### Dataset records ###

(** * Solar-system simulator: camera gestures and orbital positions

    A shallow embedding of [camera.py], [planet.py] and the link-resolution
    pass of [main.py], followed by the properties of the specification.

    Python floats are read as real numbers ([R]): the properties below are
    the algebraic ones, exact in real arithmetic.  A [pygame.Vector2] is a
    pair of reals with value semantics; this is sound here because every
    vector that is mutated in place ([position.update], [position.x = ...],
    [position -= ...]) is owned by one object: [__init__] allocates it and
    the only rebinding stores a [.copy()].  Objects that are shared by
    reference (a body's [parent]) live in a store and are named by index. *)

From Stdlib Require Import Reals Lra Lia ZArith.
From Stdlib Require PrimFloat.
From stdpp Require Import base list gmap strings.

Local Open Scope R_scope.

(** ** Python builtins used by the sources *)

(** [max(a, b)] returns [a] unless [b] is strictly greater. *)
Definition py_max (a b : R) : R := if Rlt_dec a b then b else a.

(** [min(a, b)] returns [a] unless [b] is strictly smaller. *)
Definition py_min (a b : R) : R := if Rlt_dec b a then b else a.

(** [a % b] on floats, for a positive modulus: [a - floor(a / b) * b]. *)
Definition py_mod (a b : R) : R := a - IZR (Int_part (a / b)) * b.

(** [int(x)] on a float: truncation towards zero. *)
Definition py_int (x : R) : Z :=
  if Rle_dec 0 x then Int_part x else (- Int_part (- x))%Z.

(** [range(start, stop, step)] for a positive step. *)
Definition py_range (start stop step : Z) : list Z :=
  map (fun k => (start + Z.of_nat k * step)%Z)
      (seq 0 (Z.to_nat ((stop - start + step - 1) / step))).

(** ** pygame.Vector2 *)

Record Vector2 := mkVector2 { vx : R; vy : R }.

Definition vadd (a b : Vector2) : Vector2 := mkVector2 (vx a + vx b) (vy a + vy b).
Definition vsub (a b : Vector2) : Vector2 := mkVector2 (vx a - vx b) (vy a - vy b).
Definition vmul (a : Vector2) (k : R) : Vector2 := mkVector2 (vx a * k) (vy a * k).

(** [a / k]; pygame raises [ZeroDivisionError] when [k] is zero, so every
    caller below tests the divisor before using [vdiv]. *)
Definition vdiv (a : Vector2) (k : R) : Vector2 := mkVector2 (vx a / k) (vy a / k).

Definition distance_to (a b : Vector2) : R :=
  sqrt ((vx b - vx a) * (vx b - vx a) + (vy b - vy a) * (vy b - vy a)).

Declare Scope vec_scope.
Delimit Scope vec_scope with V.
Bind Scope vec_scope with Vector2.
Infix "+" := vadd : vec_scope.
Infix "-" := vsub : vec_scope.
Infix "*" := vmul : vec_scope.
Infix "/" := vdiv : vec_scope.

(** ** A Python dict with insertion order, keyed by finger id *)

Module pydict.

Definition t := list (Z * Vector2).

(** [d.get(k)] *)
Fixpoint get (k : Z) (d : t) : option Vector2 :=
  match d with
  | [] => None
  | (k', v) :: d' => if Z.eqb k k' then Some v else get k d'
  end.

(** [d[k] = v]: an existing key keeps its place, a new key goes last. *)
Fixpoint set (k : Z) (v : Vector2) (d : t) : t :=
  match d with
  | [] => [(k, v)]
  | (k', v') :: d' => if Z.eqb k k' then (k, v) :: d' else (k', v') :: set k v d'
  end.

(** [del d[k]] *)
Fixpoint del (k : Z) (d : t) : t :=
  match d with
  | [] => []
  | (k', v') :: d' => if Z.eqb k k' then d' else (k', v') :: del k d'
  end.

(** [k in d] *)
Definition mem (k : Z) (d : t) : bool :=
  match get k d with Some _ => true | None => false end.

(** [list(d.values())] *)
Definition values (d : t) : list Vector2 := map snd d.

(** [list(d.keys())] *)
Definition keys (d : t) : list Z := map fst d.

End pydict.

(** ** camera.py *)

Module camera.

Record Camera := mkCamera {
  min_zoom : R;
  max_zoom : R;
  zoom_sensitivity : R;
  position : Vector2;
  zoom : R;
  pan_enabled : bool;
  _dragging : bool;
  _last_mouse_pos : Vector2;
  touches : pydict.t;
  last_pinch_dist : option R;
  is_dragging : bool
}.

(** Attribute assignments [self.f = v]. *)
Definition set_position (v : Vector2) (c : Camera) : Camera :=
  mkCamera (min_zoom c) (max_zoom c) (zoom_sensitivity c) v (zoom c)
    (pan_enabled c) (_dragging c) (_last_mouse_pos c) (touches c)
    (last_pinch_dist c) (is_dragging c).
Definition set_zoom (z : R) (c : Camera) : Camera :=
  mkCamera (min_zoom c) (max_zoom c) (zoom_sensitivity c) (position c) z
    (pan_enabled c) (_dragging c) (_last_mouse_pos c) (touches c)
    (last_pinch_dist c) (is_dragging c).
Definition set__dragging (b : bool) (c : Camera) : Camera :=
  mkCamera (min_zoom c) (max_zoom c) (zoom_sensitivity c) (position c) (zoom c)
    (pan_enabled c) b (_last_mouse_pos c) (touches c)
    (last_pinch_dist c) (is_dragging c).
Definition set__last_mouse_pos (v : Vector2) (c : Camera) : Camera :=
  mkCamera (min_zoom c) (max_zoom c) (zoom_sensitivity c) (position c) (zoom c)
    (pan_enabled c) (_dragging c) v (touches c)
    (last_pinch_dist c) (is_dragging c).
Definition set_touches (d : pydict.t) (c : Camera) : Camera :=
  mkCamera (min_zoom c) (max_zoom c) (zoom_sensitivity c) (position c) (zoom c)
    (pan_enabled c) (_dragging c) (_last_mouse_pos c) d
    (last_pinch_dist c) (is_dragging c).
Definition set_last_pinch_dist (o : option R) (c : Camera) : Camera :=
  mkCamera (min_zoom c) (max_zoom c) (zoom_sensitivity c) (position c) (zoom c)
    (pan_enabled c) (_dragging c) (_last_mouse_pos c) (touches c)
    o (is_dragging c).
Definition set_is_dragging (b : bool) (c : Camera) : Camera :=
  mkCamera (min_zoom c) (max_zoom c) (zoom_sensitivity c) (position c) (zoom c)
    (pan_enabled c) (_dragging c) (_last_mouse_pos c) (touches c)
    (last_pinch_dist c) b.

(** [Camera.__init__]: the three arguments are stored as given. *)
Definition __init__ (min_zoom max_zoom zoom_sensitivity : R) : Camera :=
  mkCamera min_zoom max_zoom zoom_sensitivity
    (mkVector2 0 0) 1 true false (mkVector2 0 0) [] None false.

(** [Camera()] with the default arguments. *)
Definition default_camera : Camera := __init__ 0.0015 20 1.

(** The display surface, as far as the camera looks at it: absent, or
    its size in pixels. *)
Definition Display := option (Z * Z).

Definition _screen_size (surf : Display) : Z * Z :=
  match surf with
  | None => (1, 1)%Z
  | Some size => size
  end.

(** The events [handle_event] tells apart by [event.type], with the
    attributes it reads.  The scroll wheel arrives as [MOUSEBUTTONDOWN]
    with button 4 or 5.  [OTHER] is any other event type. *)
Inductive Event :=
| FINGERDOWN (finger_id : Z) (x y : R)
| FINGERUP (finger_id : Z) (x y : R)
| FINGERMOTION (finger_id : Z) (x y : R)
| MOUSEBUTTONDOWN (button : Z) (pos : Vector2)
| MOUSEBUTTONUP (button : Z) (pos : Vector2)
| MOUSEMOTION (pos rel : Vector2)
| OTHER.

(** A method either returns, or lets a [ZeroDivisionError] escape; both
    carry the camera as the method left it. *)
Inductive outcome :=
| Returns (self : Camera)
| Raises (self : Camera).

Definition state_of (o : outcome) : Camera :=
  match o with Returns c => c | Raises c => c end.

Definition bind (o : outcome) (k : Camera -> outcome) : outcome :=
  match o with
  | Returns c => k c
  | Raises c => Raises c
  end.

Notation "o >>= k" := (bind o k) (at level 50, left associativity).

Definition screen_center (surf : Display) : Vector2 :=
  let '(screen_w, screen_h) := _screen_size surf in
  mkVector2 (IZR screen_w / 2) (IZR screen_h / 2).

Definition _apply_zoom_around_point (surf : Display) (new_zoom : R)
    (screen_point : Vector2) (self : Camera) : outcome :=
  let screen_center := screen_center surf in
  if Req_dec_T (zoom self) 0 then Raises self else
  let world_before := ((screen_point - screen_center) / zoom self + position self)%V in
  let self := set_zoom (py_max (min_zoom self) (py_min (max_zoom self) new_zoom)) self in
  if Req_dec_T (zoom self) 0 then Raises self else
  Returns (set_position (world_before - (screen_point - screen_center) / zoom self)%V self).

Definition PAN_BASE_SPEED : R := 3.
(** * Travel-guide notebook: extraction heuristic and defensive renderer

    A shallow embedding of [travel-guide-notebook.ipynb]
    ([scrape_destination_info], [get_user_prompt], [generate_guide],
    [format_guide], [create_travel_guide]) together with the properties
    stated about them.

    Conventions.
    - Python [str] is modelled by [string]; the built-ins [str.lower],
      [str.strip] and [repr] are written out for ASCII code points, other
      bytes are passed through unchanged.
    - A Python [dict] is an association list in insertion order; an update of
      an existing key keeps the key's position.
    - A raised exception is the [Raise] branch of [result]; only the class of
      the exception (and the key of a [KeyError]) is recorded.
    - Collaborators that are not part of the notebook (the HTTP fetch with
      its HTML parser, the chat-completion endpoint, [json.loads]) are
      variables of the section that models the pipeline. *)

From Stdlib Require Import String Ascii ZArith List Lia Bool DecimalString.
From Equations Require Import Equations.
Import ListNotations.
Open Scope string_scope.

Set Implicit Arguments.
Local Set Warnings "-register-all".

(* ================================================================== *)
(** * Python strings *)
(* ================================================================== *)

Module PyStr.

(** The characters that cannot be typed inside a string literal here. *)
Definition nl : string := String "010"%char EmptyString.
Definition dq : string := String "034"%char EmptyString.
Definition sq : string := "'".

(** [sep.join(parts)] *)
Definition join (sep : string) (parts : list string) : string :=
  String.concat sep parts.

(** [needle in hay] for two strings: [hay] has a suffix that starts with
    [needle]. *)
Fixpoint contains (needle hay : string) : bool :=
  String.prefix needle hay ||
  match hay with
  | EmptyString => false
  | String _ rest => contains needle rest
  end.

(** [c.lower()] on one code point. *)
Definition lower_char (c : ascii) : ascii :=
  let n := nat_of_ascii c in
  if (65 <=? n)%nat && (n <=? 90)%nat then ascii_of_nat (n + 32) else c.

(** [s.lower()] *)
Fixpoint lower (s : string) : string :=
  match s with
  | EmptyString => EmptyString
  | String c rest => String (lower_char c) (lower rest)
  end.

(** [c.isspace()]: tab, line feed, vertical tab, form feed, carriage
    return, the four separators 28..31 and the space. *)
Definition is_space (c : ascii) : bool :=
  let n := nat_of_ascii c in
  ((9 <=? n)%nat && (n <=? 13)%nat) || ((28 <=? n)%nat && (n <=? 32)%nat).

Fixpoint lstrip (s : string) : string :=
  match s with
  | EmptyString => EmptyString
  | String c rest => if is_space c then lstrip rest else s
  end.

Fixpoint rstrip (s : string) : string :=
  match s with
  | EmptyString => EmptyString
  | String c rest =>
      match rstrip rest with
      | EmptyString => if is_space c then EmptyString else String c EmptyString
      | kept => String c kept
      end
  end.

(** [s.strip()] *)
Definition strip (s : string) : string := rstrip (lstrip s).

(** [s.replace(' ', '_')] as used for the URL. *)
Fixpoint replace_space (s : string) : string :=
  match s with
  | EmptyString => EmptyString
  | String c rest =>
      String (if Ascii.eqb c " " then "_"%char else c) (replace_space rest)
  end.

(** [str(n)] for an [int]. *)
Definition of_int (n : Z) : string := NilZero.string_of_int (Z.to_int n).

Definition hex_digit (n : nat) : ascii :=
  if (n <? 10)%nat then ascii_of_nat (48 + n) else ascii_of_nat (87 + n).

(** One code point inside [repr(s)], [quote] being the delimiter chosen. *)
Definition repr_char (quote : ascii) (c : ascii) : string :=
  let n := nat_of_ascii c in
  if Ascii.eqb c quote then String "\" (String c EmptyString)
  else if Ascii.eqb c "\" then "\\"
  else if (n =? 9)%nat then "\t"
  else if (n =? 10)%nat then "\n"
  else if (n =? 13)%nat then "\r"
  else if (n <? 32)%nat || (n =? 127)%nat then
    String "\" (String "x" (String (hex_digit (n / 16))
                              (String (hex_digit (n mod 16)) EmptyString)))
  else String c EmptyString.

Fixpoint repr_body (quote : ascii) (s : string) : string :=
  match s with
  | EmptyString => EmptyString
  | String c rest => repr_char quote c ++ repr_body quote rest
  end.

(** [repr(s)] for a [str]: single quotes, unless the text has a single
    quote and no double quote. *)
Definition repr (s : string) : string :=
  let quote := if contains sq s && negb (contains dq s)
               then "034"%char else "'"%char in
  String quote (repr_body quote s ++ String quote EmptyString).

End PyStr.

Import PyStr.

(* ================================================================== *)
(** * Python values and exceptions *)
(* ================================================================== *)

(** What [json.loads] can return.  A [float] is kept as the text [str]
    gives for it, the only thing the notebook ever does with a number. *)
Inductive value : Type :=
| VNone
| VBool (b : bool)
| VInt (n : Z)
| VFloat (text : string)
| VStr (s : string)
| VList (items : list value)
| VDict (entries : list (string * value)).

Inductive exn : Type :=
| KeyError (key : string)
| TypeError
| JSONDecodeError (msg : string)
| OtherError (what : string).

Inductive result (A : Type) : Type :=
| Ok (a : A)
| Raise (e : exn).

Arguments Ok {A} a.
Arguments Raise {A} e.

Definition bind {A B : Type} (r : result A) (k : A -> result B) : result B :=
  match r with
  | Ok a => k a
  | Raise e => Raise e
  end.

Declare Scope py_scope.
Delimit Scope py_scope with py.
Notation "x <- r ;; k" := (bind r (fun x => k))
  (at level 61, r at next level, right associativity) : py_scope.
Open Scope py_scope.

Definition returns {A : Type} (r : result A) : Prop :=
  exists a, r = Ok a.

(** ** Dictionaries *)

Module Dict.
Section Ops.
Variable V : Type.
(** * fixer: a client for the foreign exchange rates API

    A shallow embedding of the Go package [fixer] (errors.go, fixer.go,
    client.go) together with the properties of its request and response
    pipeline.

    Conventions of the embedding:
    - a Go [string] is a [string] (a sequence of 8-bit characters);
    - a Go [error] result is an [option error], [None] being [nil];
    - a pointer result that may be [nil] is an [option];
    - [url.Values] (a [map[string][]string]) is a [gmap string (list string)];
    - the operations of the Go standard library whose inner working the
      package never looks at (URL parsing and printing, the JSON decoding of
      a whole response body) are the fields of the class [GoLib]; those it
      depends on (sorting, joining, formatting and parsing a date, decoding
      a JSON string) are functions of the model;
    - a [context.Context] only reaches the transport, where cancelling it
      shows as an error of the transport: the model leaves it out;
    - the HTTP client and the base URL of a client are values: a client
      built around a nil pointer is not a client of the model. *)

From Stdlib Require Import ZArith String Ascii List DecimalString.
From stdpp Require Import gmap strings list sorting.

Local Open Scope string_scope.
Local Open Scope Z_scope.

(** ** errors.go *)

(** The values an [error] can hold in this package: the four sentinels
    declared in errors.go, compared by identity in Go, and the errors that
    the standard library hands back (transport, URL, JSON and time
    parsing). Of those the model keeps the package they come from and a
    detail; it does not reproduce the text of their messages. *)
Inductive error : Type :=
  | ErrNilResponse
  | ErrUnexpectedStatus
  | ErrNotFound
  | ErrUnprocessableEntity
  | LibError (package : string) (detail : string).

Definition http_StatusOK : Z := 200.
Definition http_StatusNotFound : Z := 404.
Definition http_StatusUnprocessableEntity : Z := 422.

(** [http.Response], reduced to the two fields the package reads. *)
Record http_Response : Type := mkResponse {
  StatusCode : Z;
  Body : string
}.

(** [responseError], errors.go lines 28-43. *)
Definition responseError (resp : option http_Response) : option error :=
  match resp with
  | None => Some ErrNilResponse
  | Some r =>
      if StatusCode r =? http_StatusOK then None
      else if StatusCode r =? http_StatusNotFound then Some ErrNotFound
      else if StatusCode r =? http_StatusUnprocessableEntity
           then Some ErrUnprocessableEntity
      else Some ErrUnexpectedStatus
  end.

(** ** fixer.go: currencies *)

Definition Currency : Type := string.
Definition Currencies : Type := list Currency.

Definition SEK : Currency := "SEK".
Definition DKK : Currency := "DKK".
Definition USD : Currency := "USD".
Definition GBP : Currency := "GBP".
Definition EUR : Currency := "EUR".
Definition AUD : Currency := "AUD".

(** [sort.Strings]: the input in increasing order, the order of Go on
    strings being the bytewise lexicographic one, [String.le]. Go sorts in
    place with an unstable algorithm; on strings, where equal elements
    cannot be told apart, every sorting algorithm gives the same result. *)
Definition sort_Strings (l : list string) : list string :=
  merge_sort String.le l.

(** [strings.Join]. *)
Fixpoint strings_Join (elems : list string) (sep : string) : string :=
  match elems with
  | [] => ""
  | [x] => x
  | x :: rest => x +:+ sep +:+ strings_Join rest sep
  end.

(** [Currencies.String], fixer.go lines 97-107. The loop appends the code
    of every currency to [symbols], in order. *)
Definition Currencies_String (cs : Currencies) : string :=
  let symbols := foldl (fun symbols c => (symbols ++ [c])%list) [] cs in
  strings_Join (sort_Strings symbols) ",".

(** ** net/url: query values *)

Abbreviation Values := (gmap string (list string)).

(** [Values.Get]: the first value of the key, or the empty string. *)
Definition Values_Get (v : Values) (key : string) : string :=
  match v !! key with
  | Some (x :: _) => x
  | _ => ""
  end.

(** [Values.Set]: the key now has this one value. *)
Definition Values_Set (v : Values) (key value : string) : Values :=
  <[key := [value]]> v.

###

Prompt. Wherever the string "inside" appears in a line above, copy that line.

Solution below.
(** The characters that cannot be typed inside a string literal here. *)
(** One code point inside [repr(s)], [quote] being the delimiter chosen. *)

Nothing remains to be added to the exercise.